## Task objective
Print each line exactly, beginning with the one where "cbn [List.filter expiry_events]." appears and ending at the last line below.

Start of Dataset extract

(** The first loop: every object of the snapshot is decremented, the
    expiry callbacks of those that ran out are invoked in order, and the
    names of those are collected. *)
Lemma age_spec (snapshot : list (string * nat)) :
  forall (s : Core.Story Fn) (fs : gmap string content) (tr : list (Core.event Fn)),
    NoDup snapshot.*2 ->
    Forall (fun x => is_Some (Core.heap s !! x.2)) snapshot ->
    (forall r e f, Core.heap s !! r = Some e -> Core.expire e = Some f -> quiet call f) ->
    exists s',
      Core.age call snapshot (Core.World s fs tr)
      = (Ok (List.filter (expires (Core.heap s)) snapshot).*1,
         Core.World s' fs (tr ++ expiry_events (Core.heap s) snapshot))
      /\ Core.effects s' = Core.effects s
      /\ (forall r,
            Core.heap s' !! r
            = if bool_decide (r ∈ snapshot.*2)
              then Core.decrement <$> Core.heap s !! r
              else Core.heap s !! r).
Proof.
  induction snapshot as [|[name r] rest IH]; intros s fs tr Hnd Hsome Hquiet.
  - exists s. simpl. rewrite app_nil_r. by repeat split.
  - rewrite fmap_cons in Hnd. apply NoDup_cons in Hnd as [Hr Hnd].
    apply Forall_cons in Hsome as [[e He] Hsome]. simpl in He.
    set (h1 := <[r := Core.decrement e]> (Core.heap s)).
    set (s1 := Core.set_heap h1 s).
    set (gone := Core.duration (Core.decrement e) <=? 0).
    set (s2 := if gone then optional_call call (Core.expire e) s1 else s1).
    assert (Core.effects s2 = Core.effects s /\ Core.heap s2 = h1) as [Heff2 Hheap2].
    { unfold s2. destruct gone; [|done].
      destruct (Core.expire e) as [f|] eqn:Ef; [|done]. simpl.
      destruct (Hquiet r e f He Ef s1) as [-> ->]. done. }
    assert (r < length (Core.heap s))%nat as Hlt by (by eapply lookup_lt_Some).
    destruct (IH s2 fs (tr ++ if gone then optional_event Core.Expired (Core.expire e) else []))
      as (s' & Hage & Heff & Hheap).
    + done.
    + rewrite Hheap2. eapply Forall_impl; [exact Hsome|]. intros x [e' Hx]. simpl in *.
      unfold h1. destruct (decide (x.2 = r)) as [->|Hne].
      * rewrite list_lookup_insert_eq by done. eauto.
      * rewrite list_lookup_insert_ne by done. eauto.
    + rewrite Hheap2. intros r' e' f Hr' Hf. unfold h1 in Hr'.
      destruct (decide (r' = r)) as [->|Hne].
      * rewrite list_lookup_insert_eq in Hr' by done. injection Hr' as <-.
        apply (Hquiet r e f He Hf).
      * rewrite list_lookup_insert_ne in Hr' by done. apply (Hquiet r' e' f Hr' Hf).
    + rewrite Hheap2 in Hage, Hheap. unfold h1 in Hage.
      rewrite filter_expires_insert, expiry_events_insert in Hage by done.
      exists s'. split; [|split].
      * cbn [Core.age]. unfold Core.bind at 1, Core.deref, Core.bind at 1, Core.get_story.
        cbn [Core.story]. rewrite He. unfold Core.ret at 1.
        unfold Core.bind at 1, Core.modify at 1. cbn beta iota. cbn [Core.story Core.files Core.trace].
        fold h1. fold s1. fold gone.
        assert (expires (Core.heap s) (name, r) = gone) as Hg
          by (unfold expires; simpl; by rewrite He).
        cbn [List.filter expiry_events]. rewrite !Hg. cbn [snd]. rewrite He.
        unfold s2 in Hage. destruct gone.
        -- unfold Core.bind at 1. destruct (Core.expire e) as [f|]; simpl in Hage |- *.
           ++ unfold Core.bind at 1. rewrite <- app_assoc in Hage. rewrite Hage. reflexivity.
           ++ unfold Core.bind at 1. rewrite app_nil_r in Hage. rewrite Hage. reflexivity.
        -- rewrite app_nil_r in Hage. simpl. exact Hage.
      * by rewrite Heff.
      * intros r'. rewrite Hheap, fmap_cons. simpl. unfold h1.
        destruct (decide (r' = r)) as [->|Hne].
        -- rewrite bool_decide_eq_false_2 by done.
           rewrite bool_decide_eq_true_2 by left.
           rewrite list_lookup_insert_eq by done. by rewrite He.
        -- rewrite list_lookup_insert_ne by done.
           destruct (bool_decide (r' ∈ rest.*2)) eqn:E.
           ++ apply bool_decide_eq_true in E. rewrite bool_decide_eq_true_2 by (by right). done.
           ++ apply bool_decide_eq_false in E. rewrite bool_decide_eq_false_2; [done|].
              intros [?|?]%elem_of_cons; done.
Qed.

End of Dataset extract

## Written answer
        cbn [List.filter expiry_events]. rewrite !Hg. cbn [snd]. rewrite He.
        unfold s2 in Hage. destruct gone.
        -- unfold Core.bind at 1. destruct (Core.expire e) as [f|]; simpl in Hage |- *.
           ++ unfold Core.bind at 1. rewrite <- app_assoc in Hage. rewrite Hage. reflexivity.
           ++ unfold Core.bind at 1. rewrite app_nil_r in Hage. rewrite Hage. reflexivity.
        -- rewrite app_nil_r in Hage. simpl. exact Hage.
      * by rewrite Heff.
      * intros r'. rewrite Hheap, fmap_cons. simpl. unfold h1.
        destruct (decide (r' = r)) as [->|Hne].
        -- rewrite bool_decide_eq_false_2 by done.
           rewrite bool_decide_eq_true_2 by left.
           rewrite list_lookup_insert_eq by done. by rewrite He.
        -- rewrite list_lookup_insert_ne by done.
           destruct (bool_decide (r' ∈ rest.*2)) eqn:E.
           ++ apply bool_decide_eq_true in E. rewrite bool_decide_eq_true_2 by (by right). done.
           ++ apply bool_decide_eq_false in E. rewrite bool_decide_eq_false_2; [done|].
              intros [?|?]%elem_of_cons; done.
Qed.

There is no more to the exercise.